# [Work required]
When the line containing "dhcpd_add_option (tlvs os" appears in the data below, begin copying there and stop only after the line containing "change (Z.of_nat 0)".

# [Input data]

Lemma rd_app_r mem1 mem2 (k : nat) a :
  a = Z.of_nat (length mem1 + k) -> rd (mem1 ++ mem2) a = mem2 !! k.
Proof.
  intros ->. unfold rd. rewrite Nat2Z.id, lookup_app_r by lia. f_equal. lia.
Qed.

Lemma rd_0 hdr mem : rd (hdr ++ mem) (Z.of_nat (length hdr)) = mem !! 0%nat.
Proof. apply rd_app_r. lia. Qed.

Lemma rd_1 hdr mem : rd (hdr ++ mem) (Z.of_nat (length hdr) + 1) = mem !! 1%nat.
Proof. apply rd_app_r. lia. Qed.

Lemma find_end_tlvs hdr os rest fuel :
  Forall opt_ok os -> (length os < fuel)%nat ->
  find_end fuel (hdr ++ tlvs os ++ DHCP_END :: rest) (Z.of_nat (length hdr))
  = Some (Z.of_nat (length hdr + length (tlvs os))).
Proof.
  intros Hok. revert hdr fuel. induction Hok as [|[c d] os (H1 & H2 & H3) _ IH]; intros hdr [|fuel] Hf;
    simpl in Hf; try lia; cbn [find_end].
  - rewrite rd_0. cbn. do 2 f_equal. lia.
  - rewrite tlvs_cons. unfold tlv; cbn [fst snd] in *. rewrite <- app_assoc. cbn [app].
    rewrite rd_0. cbn [lookup list_lookup mbind option_bind].
    rewrite !(proj2 (Z.eqb_neq _ _)) by done.
    rewrite rd_1. cbn [lookup list_lookup mbind option_bind].
    specialize (IH (hdr ++ c :: Z.of_nat (length d) :: d) fuel ltac:(lia)).
    rewrite <- app_assoc in IH. cbn [app] in IH. rewrite length_app in IH. cbn [length] in IH.
    replace (Z.of_nat (length hdr) + Z.of_nat (length d) + 2)
      with (Z.of_nat (length hdr + S (S (length d)))) by lia.
    rewrite IH. f_equal. cbn [length]. rewrite length_app. lia.
Qed.

Lemma add_option_tlvs os rest code d :
  Forall opt_ok os -> (length (tlvs os) + 1 + length rest = 308)%nat ->
  (length (tlvs os) + length d + 3 < 308)%nat ->
  dhcpd_add_option (tlvs os ++ DHCP_END :: rest) code d
  = Some (Z.of_nat (length d) + 2,
          tlvs (os ++ [(code, d)]) ++ DHCP_END :: drop (length d + 2) rest).
Proof.
  intros Hok Hlen Hfit. unfold dhcpd_add_option. pose proof (length_tlvs os).
  pose proof (find_end_tlvs [] os rest 309 Hok ltac:(lia)) as E. cbn [app length] in E.
  change (Z.of_nat 0) with 0 in E. rewrite E. cbn [mbind option_bind Nat.add].
  rewrite (proj2 (Z.leb_gt _ _)) by lia. do 2 f_equal. rewrite Nat2Z.id. unfold overwrite.
  rewrite take_app_length, tlvs_app. replace (tlvs [(code, d)]) with (code :: Z.of_nat (length d) :: d) by
    (unfold tlvs, tlv; cbn; by rewrite app_nil_r). rewrite <- !app_assoc. f_equal. cbn [app]. do 4 f_equal.
  rewrite drop_app_ge by lia. replace (length (tlvs os) + _ - length (tlvs os))%nat
    with (S (length d + 2)) by (cbn [length app]; rewrite length_app; cbn [length]; lia).
  done.
Qed.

# [Output for this task]
  dhcpd_add_option (tlvs os ++ DHCP_END :: rest) code d
  = Some (Z.of_nat (length d) + 2,
          tlvs (os ++ [(code, d)]) ++ DHCP_END :: drop (length d + 2) rest).
Proof.
  intros Hok Hlen Hfit. unfold dhcpd_add_option. pose proof (length_tlvs os).
  pose proof (find_end_tlvs [] os rest 309 Hok ltac:(lia)) as E. cbn [app length] in E.
  change (Z.of_nat 0) with 0 in E. rewrite E. cbn [mbind option_bind Nat.add].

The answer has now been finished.